The actor Morita Kan'ya, from the series "Pictures and Calligraphy of Kabuki Actors-Poets (Haika shoga kyodai)"
- Date:
- c. 1847/50
- Medium:
- Color woodblock print; oban
- Source:
- Art Institute of Chicago
Description
From Utagawa Kunisada's 1842 series Pictures and Calligraphy of Kabuki Actors-Poets, Haika shoga kyodai, this Art Institute of Chicago print pairs a likeness of the actor Morita Kan'ya with a poem in the actor's own brush, a format that flatters both the stage career and the literary side of theatrical celebrity. The series belongs to the dense overlap between Edo ukiyo-e and the wider Edo print culture of haikai and kyoka, in which actors were patrons and members of poetry circles as well as performers on the boards.
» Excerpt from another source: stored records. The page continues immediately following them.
(** C23: the server starts exactly the listeners that are configured, HTTP first:
    HTTP, HTTPS or both.  A fault of the configuration is its result, with the
    text of the first fault there is: an address that does not parse, TLS whose
    address or files are missing or unusable (the HTTP listener is then already
    started), or no listener at all.  Otherwise the listeners are awaited in
    order and the first that fails decides, with the reason it failed for.  So
    while the HTTP listener serves it never returns, whatever becomes of the
    HTTPS listener: one that cannot be bound or has died is not noticed. *)
Theorem run_spec w config :
  let '(servers, r) := run w config in
  exists fault, start_up w config servers fault /\
    match fault with
    | Some text => r = Some (Err (Config (Validation text)))
    | None => awaited w servers r /\
        (forall t rest, servers = t :: rest -> serves w t -> r = None)
    end.
Proof.
  unfold run. pose proof (http_servers_spec config) as Hh.
  destruct (http_servers config) as [hs|e];
    [|destruct Hh as (text & Ht & Hp & ->); eexists; split; [by eapply st_bad_address | done]].
  pose proof (https_servers_spec w config) as Hs.
  destruct (https_servers w config) as [ss|e];
    [|destruct Hs as (Ht & fault & Hf & ->); exists (Some fault); by split; [constructor|]].
  destruct (hs ++ ss) as [|t rest] eqn:E.
  - apply app_eq_nil in E as [-> ->]. eexists; by split; [constructor|].
  - rewrite <- E. exists None. split; [constructor; by rewrite ?E|]. rewrite E. split.
    + apply await_servers_spec.
    + intros ? ? [= <- <-] [(Hp & Hb & Htls) Hserve]. cbn. destruct t as [addr|addr]; cbn in *.
      * unfold http_task. by rewrite Hp, Hb, Hserve.
      * destruct (Htls eq_refl) as [Hi Hf]. unfold https_task. by rewrite Hp, Hb, Hi, Hf, Hserve.
Qed.
End RunSpec.
Lemma admit_cases (cfg : ServerConfig) (run : SessionRun) (req : ConnectRequest) s :
  match admit_client cfg run req s with
  | (Ok t, s') => admissible cfg req /\
      exists subdomain,
        allocate_subdomain (cr_desired_subdomain req) (sr_samples run) (ss_manager s)
          = Ok subdomain /\
        t = registered_handle (sr_tunnel_id run) subdomain (cr_tunnel_protocol req)
              (sr_sender run) (cr_api_key req) (ss_manager s) /\
        ss_manager s' = (register_insert (sr_tunnel_id run) subdomain (cr_tunnel_protocol req)
                           (sr_sender run) (cr_api_key req) (ss_manager s)).2 /\
        tm_tunnels (ss_manager s) !! subdomain = None /\
        ss_registry s' = ss_registry s
  | (Err e, s') => ss_manager s' = ss_manager s /\ ss_registry s' = ss_registry s /\
                   ss_answers s' = ss_answers s
  end.
Proof.
  unfold admit_client, refuse.
  destruct (is_compatible _) eqn:Ev; cbn [negb]; [|apply tx_send_frame].
  apply compatible_check in Ev.
  destruct (validate_api_key cfg (cr_api_key req)) eqn:Ek; cbn [negb]; [|apply tx_send_frame].
  destruct (allocate_subdomain _ _ _) as [subdomain|e] eqn:Ea; [|done].
  pose proof (register_ok_admits (sr_tunnel_id run) subdomain (cr_tunnel_protocol req)
                (sr_sender run) (cr_api_key req) (ss_manager s)) as Hr.
  destruct (register_tunnel _ _ _ _ _ _) as [[t|e] m].
  - destruct Hr as (-> & -> & Hf). split; [done|]. exists subdomain; done.
  - destruct Hr as (-> & [[r ->]| ->]); cbn; edestruct tx_send_frame as (-> & -> & ->);
      split_and!; try done; cbn; by rewrite app_nil_r.
Qed.

(** C17: nobody gets a tunnel, or changes anything of the server, without a connect
    request whose protocol major version is the server's and whose API key the
    configuration accepts: a session of any other client leaves the tunnels,
    the pending requests and the TCP listeners exactly as they were. *)
Theorem only_admitted_clients_matter (cfg : ServerConfig) (run : SessionRun) s :
  (forall req rest s', wait_for_connect debug_close (sr_accepts run) (sr_incoming run) s
                         = (Ok (req, rest), s') -> ~ admissible cfg req) ->
  let '(res, s') := handle_socket debug_close cfg run s in
  (exists e, res = Err e) /\
  ss_manager s' = ss_manager s /\ ss_registry s' = ss_registry s /\ ss_answers s' = ss_answers s.
Proof.
  intros Hno; unfold handle_socket.
  pose proof (wait_for_connect_frame (sr_accepts run) (sr_incoming run) s) as Hw.
  destruct (wait_for_connect _ _ _ _) as [[[req rest]|e] s1]; [|by split; [eexists|]].
  cbn in Hw; destruct Hw as (Hm & Hr & Ha). pose proof (admit_cases cfg run req s1) as Hadm.
  destruct (admit_client cfg run req s1) as [[t|e] s2].
  - destruct Hadm as [Hadm _]. by destruct (Hno _ _ _ eq_refl).
  - destruct Hadm as (-> & -> & ->). rewrite Hm, Hr, Ha. by split; [eexists|].
Qed.

(** How a client is refused, and the one frame it is sent, if any. *)
Lemma refusal_cases (cfg : ServerConfig) (run : SessionRun) (req : ConnectRequest) s
    (e : ExposeError) s' :
  (forall n, sr_accepts run n = true) ->
  admit_client cfg run req s = (Err e, s') ->
  ss_manager s' = ss_manager s /\
  ((major_version (cr_protocol_version req) <> major_version PROTOCOL_VERSION /\
    exists message, error_message (version_check (cr_protocol_version req) PROTOCOL_VERSION)
                      = Some message /\
      ss_queue s' = ss_queue s ++ [FrameProtocol (Error ProtocolMismatch message)]) \/
   (validate_api_key cfg (cr_api_key req) = false /\
    ss_queue s' = ss_queue s ++ [FrameProtocol (Error AuthenticationFailed "invalid API key")]) \/
   (admissible cfg req /\
    allocate_subdomain (cr_desired_subdomain req) (sr_samples run) (ss_manager s) = Err e /\
    ss_queue s' = ss_queue s) \/
   (admissible cfg req /\
    exists code, ss_queue s' = ss_queue s ++ [FrameProtocol (Error code (ExposeError_to_string e))] /\
      ((code = RateLimitExceeded /\ exists r, e = CapacityExceeded r) \/
       (code = SubdomainUnavailable /\ exists n, e = SubdomainTaken n)))).
Proof.
  intros Hacc Hadm. pose proof (admit_cases cfg run req s) as Hf. rewrite Hadm in Hf.
  destruct Hf as (-> & _ & _). split; [done|].
  unfold admit_client, refuse in Hadm. rewrite !tx_send_all in Hadm by done.
  destruct (is_compatible _) eqn:Ev; cbn [negb] in Hadm.
  2:{ left; injection Hadm as <- <-. split.
      - intros Heq%compatible_check; congruence.
      - destruct (version_check _ _); [done|..]; eexists; split; cbn; done. }
  apply compatible_check in Ev. right.
  destruct (validate_api_key cfg (cr_api_key req)) eqn:Ek; cbn [negb] in Hadm.
  2:{ left; by injection Hadm as <- <-. }
  right. destruct (allocate_subdomain _ _ _) as [subdomain|e'] eqn:Ea.
  2:{ left; injection Hadm as <- <-. done. }
  right; split; [done|].
  pose proof (register_ok_admits (sr_tunnel_id run) subdomain (cr_tunnel_protocol req)
                (sr_sender run) (cr_api_key req) (ss_manager s)) as Hr.
  destruct (register_tunnel _ _ _ _ _ _) as [[t|e'] m]; [done|].
  destruct Hr as (-> & [[r ->]| ->]); rewrite tx_send_all in Hadm by done;
    injection Hadm as <- <-; eexists; (split; [done|]); [left | right]; eauto.
Qed.
Definition multi_handle_message (msg : Message) (m : MultiTunnelManager) :
    result unit * MultiTunnelManager * list MultiEffect :=
  match msg with
  | HttpRequest id method path headers body =>
      (Ok tt, m,
       match http_context_by_headers headers m with
       | Some context =>
           match cx_http_proxy context with
           | Some _ => [MeHttp (cx_tunnel_id context) id method path headers body]
           | None => []
           end
       | None => []
       end)
  | HttpRequestStart id method path headers _ =>
      match http_context_by_headers headers m with
      | Some context =>
          match cx_http_proxy context with
          | Some proxy =>
              let proxy' := begin_streaming_request id method path headers proxy in
              (Ok tt, track_http_request id (cx_tunnel_id context)
                        (update_context (set_http_proxy context proxy') m), [])
          | None => (Ok tt, m, [])
          end
      | None => (Ok tt, m, [])
      end
  | HttpRequestChunk id data _ =>
      match http_context_for_request id m with
      | Some context =>
          match cx_http_proxy context with
          | Some proxy =>
              match push_streaming_chunk id data proxy with
              | (Ok _, proxy') => (Ok tt, update_context (set_http_proxy context proxy') m, [])
              | (Err e, proxy') => (Err e, update_context (set_http_proxy context proxy') m, [])
              end
          | None => (Ok tt, m, [])
          end
      | None => (Ok tt, m, [])
      end
  | HttpRequestEnd id =>
      match http_context_for_request id m with
      | Some context =>
          match cx_http_proxy context with
          | Some proxy =>
              match finish_streaming_request id proxy with
              | (Some (method, path, headers, body), proxy') =>
                  (Ok tt, clear_http_request id
                            (update_context (set_http_proxy context proxy') m),
                   [MeHttp (cx_tunnel_id context) id method path headers body])
              | (None, proxy') =>
                  (Ok tt, clear_http_request id
                            (update_context (set_http_proxy context proxy') m), [])
              end
          | None => (Ok tt, clear_http_request id m, [])
          end
      | None => (Ok tt, clear_http_request id m, [])
      end
  | TcpConnect connection_id remote_addr =>
      match pick_tcp_context m with
      | Some context =>
          match cx_tcp_proxy context with
          | Some _ =>
              (Ok tt, track_tcp_connection connection_id (cx_tunnel_id context) m,
               [MeConnect (cx_tunnel_id context) connection_id remote_addr])
          | None => (Ok tt, m, [])
          end
      | None => (Ok tt, m, [])
      end
  | TcpData connection_id data _ =>
      match tcp_context connection_id m with
      | Some context =>
          match cx_tcp_proxy context with
          | Some proxy =>
              match handle_data connection_id data proxy with
              | (Ok _, proxy') => (Ok tt, update_context (set_tcp_proxy context proxy') m, [])
              | (Err e, proxy') => (Err e, update_context (set_tcp_proxy context proxy') m, [])
              end
          | None => (Ok tt, m, [])
          end
      | None => (Ok tt, m, [])
      end
  | TcpClose connection_id _ =>
      match tcp_context connection_id m with
      | Some context =>
          match cx_tcp_proxy context with
          | Some proxy =>
              (Ok tt, remove_tcp_connection connection_id
                        (update_context (set_tcp_proxy context
                           (handle_close connection_id proxy)) m), [])
          | None => (Ok tt, remove_tcp_connection connection_id m, [])
          end
      | None => (Ok tt, remove_tcp_connection connection_id m, [])
      end
  | Disconnect reason =>
      (Err (network ("Server requested disconnect: " +:+ debug_reason reason)), m, [])
  | Error code message => (Err (multi_protocol_error code message), m, [])
  | _ => (Ok tt, m, [])
  end.
(* ===== verification/MultiSpec.v ===== *)
(** What the client of several tunnels guarantees: its tables stay well formed,
    requests reach the tunnel of their host, with one tunnel it does what the
    client of a single tunnel does; and where it goes wrong with several. *)

From Stdlib Require Import Ascii.
From S2P Require Import Prelude RustStr Types Errors Utils Protocol WebSocket Http LocalProxy.
From S2P Require Import PendingStore Externals TunnelManager ServerConfig ServerProxy Backoff.
From S2P Require Import ClientConfig ClientTunnel Streaming ServerTcp ServerSession Multi.

Local Open Scope N_scope.

(** * Well-formedness *)

(** A context has the proxy of its protocol and no other, the tables lead to
    contexts, and a tracked request has a buffer in the proxy it leads to. *)
Record context_wf (id : Uuid) (ctx : TunnelContext) : Prop := {
  cw_id : cx_tunnel_id ctx = id;
  cw_http : is_Some (cx_http_proxy ctx) <-> cx_protocol ctx = Http;
  cw_tcp : is_Some (cx_tcp_proxy ctx) <-> cx_protocol ctx = Tcp;
}.

Record multi_wf (m : MultiTunnelManager) : Prop := {
  mw_contexts : map_Forall context_wf (mm_contexts m);
  mw_subdomains s id : mm_subdomains m !! s = Some id -> is_Some (mm_contexts m !! id);
  mw_requests r id : mm_http_requests m !! r = Some id ->
    exists ctx p, mm_contexts m !! id = Some ctx /\ cx_http_proxy ctx = Some p /\
                  is_Some (lp_pending_streams p !! r);
  mw_connections c id : mm_tcp_connections m !! c = Some id ->
    exists ctx, mm_contexts m !! id = Some ctx /\ cx_protocol ctx = Tcp;
}.

Lemma multi_new_wf : multi_wf multi_new.
Proof. by split. Qed.

Section Lookups.
Context `{W : UnicodeLower, O : MapOrder}.

Lemma first_of_protocol_Some (p : TunnelProtocol) (m : MultiTunnelManager) (ctx : TunnelContext) :
  first_of_protocol p m = Some ctx ->
  cx_protocol ctx = p /\ exists id, mm_contexts m !! id = Some ctx.
Proof.
  intros Hf%head_Some_elem_of. apply list_elem_of_filter in Hf as [Hp Hin].
  split; [done|]. apply list_elem_of_omap in Hin as (id & _ & Hid). by exists id.
Qed.

Lemma first_of_protocol_None `{!MapOrderLaws O} (p : TunnelProtocol) (m : MultiTunnelManager) :
  first_of_protocol p m = None ->
  forall id ctx, mm_contexts m !! id = Some ctx -> cx_protocol ctx <> p.
Proof.
  intros Hf id ctx Hc Hp.
  assert (ctx ∈ filter (fun ctx => cx_protocol ctx = p) (context_values m)) as Hin.
  { apply list_elem_of_filter; split; [done|]. apply list_elem_of_omap. exists id; split; [|done].
    rewrite map_order_perm. by apply elem_of_elements, elem_of_dom_2 with ctx. }
  unfold first_of_protocol in Hf.
  destruct (filter _ (context_values m)); [by apply elem_of_nil in Hin | done].
Qed.

(** Whatever context the manager finds is the one its id leads to. *)
Definition found (ctx : TunnelContext) (m : MultiTunnelManager) : Prop :=
  mm_contexts m !! cx_tunnel_id ctx = Some ctx /\ context_wf (cx_tunnel_id ctx) ctx.

Lemma lookup_found (id : Uuid) (ctx : TunnelContext) (m : MultiTunnelManager) :
  multi_wf m -> mm_contexts m !! id = Some ctx -> found ctx m.
Proof.
  intros Hm Hc. pose proof (mw_contexts m Hm id ctx Hc) as Hw.
  unfold found. by rewrite (cw_id id ctx Hw).
Qed.

Lemma first_found (p : TunnelProtocol) (m : MultiTunnelManager) (ctx : TunnelContext) :
  multi_wf m -> first_of_protocol p m = Some ctx -> found ctx m.
Proof. intros Hm (_ & id & Hc)%first_of_protocol_Some. by apply lookup_found with id. Qed.

Lemma by_headers_found (headers : Headers) (m : MultiTunnelManager) (ctx : TunnelContext) :
  multi_wf m -> http_context_by_headers headers m = Some ctx -> found ctx m.
Proof.
  intros Hm. unfold http_context_by_headers.
  destruct (request_host headers) as [host|]; [|by apply first_found].
  destruct (mm_subdomains m !! host_label host) as [id|]; [|by apply first_found].
  by apply lookup_found.
Qed.

Lemma for_request_found (r : Uuid) (m : MultiTunnelManager) (ctx : TunnelContext) :
  multi_wf m -> http_context_for_request r m = Some ctx ->
  found ctx m /\ mm_http_requests m !! r = Some (cx_tunnel_id ctx).
Proof.
  intros Hm. unfold http_context_for_request.
  destruct (mm_http_requests m !! r) as [id|] eqn:E; cbn; [|done].
  intros Hc. pose proof (lookup_found _ _ _ Hm Hc) as Hf.
  pose proof (mw_contexts m Hm id ctx Hc) as Hw. by rewrite (cw_id id ctx Hw).
Qed.

Lemma tcp_found (c : Uuid) (m : MultiTunnelManager) (ctx : TunnelContext) :
  multi_wf m -> tcp_context c m = Some ctx -> found ctx m.
Proof.
  intros Hm. unfold tcp_context. destruct (mm_tcp_connections m !! c) as [id|]; cbn; [|done].
  by apply lookup_found.
Qed.
End Lookups.

(** * Operations preserve it *)

(** An update of a proxy that keeps the kind of the context, and the buffers
    that the request table leads to. *)
Lemma update_wf (ctx ctx' : TunnelContext) (m : MultiTunnelManager) (requests : gmap Uuid Uuid) :
  multi_wf m -> found ctx m ->
  cx_tunnel_id ctx' = cx_tunnel_id ctx -> cx_protocol ctx' = cx_protocol ctx ->
  (is_Some (cx_http_proxy ctx') <-> is_Some (cx_http_proxy ctx)) ->
  (is_Some (cx_tcp_proxy ctx') <-> is_Some (cx_tcp_proxy ctx)) ->
  (forall r id, requests !! r = Some id -> id <> cx_tunnel_id ctx ->
     mm_http_requests m !! r = Some id) ->
  (forall r, requests !! r = Some (cx_tunnel_id ctx) ->
     exists p, cx_http_proxy ctx' = Some p /\ is_Some (lp_pending_streams p !! r)) ->
  multi_wf (with_http_requests (update_context ctx' m) requests).
Proof.
  intros Hm [Hc Hw] Hid Hp Hh Ht Hothers Hown. destruct Hw as [_ H1 H2].
  split; cbn; rewrite ?Hid.
  - intros id c. destruct (decide (id = cx_tunnel_id ctx)) as [->|Hne].
    + rewrite lookup_insert_eq. intros [= <-]. split; [done | by rewrite Hh, Hp | by rewrite Ht, Hp].
    + rewrite lookup_insert_ne by done. apply (mw_contexts m Hm).
  - intros s id Hs. destruct (decide (id = cx_tunnel_id ctx)) as [->|Hne].
    + rewrite lookup_insert_eq; eauto.
    + rewrite lookup_insert_ne by done. by apply (mw_subdomains m Hm s).
  - intros r id Hr. destruct (decide (id = cx_tunnel_id ctx)) as [->|Hne].
    + destruct (Hown r Hr) as (p & Hp' & Hs). exists ctx', p. by rewrite lookup_insert_eq.
    + rewrite lookup_insert_ne by done. apply (mw_requests m Hm). by apply Hothers.
  - intros c id Hconn. destruct (mw_connections m Hm c id Hconn) as (x & Hx & Hxp).
    destruct (decide (id = cx_tunnel_id ctx)) as [->|Hne].
    + exists ctx'. rewrite lookup_insert_eq. split; [done|]. rewrite Hp. congruence.
    + exists x. by rewrite lookup_insert_ne.
Qed.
Kunisada, the dominant yakusha-e designer of his generation and within two years to become Toyokuni III, used the half-portrait format to let the inscription and the face share equal weight. The actor's features are drawn in close nigao likeness, his head turned slightly to one side so that the eye reads first the calligraphy panel and then the face. The Tempo-era reforms that constrained the explicit naming of actors gave designers like Kunisada an incentive to develop formats in which the conjunction of poem and image, rather than an inscribed role name, told the buyer everything. The Art Institute's record preserves the publisher and series data essential for placing this sheet within Kunisada's prolific output of the early 1840s, when he was producing more designs per year than any other Edo ukiyo-e artist.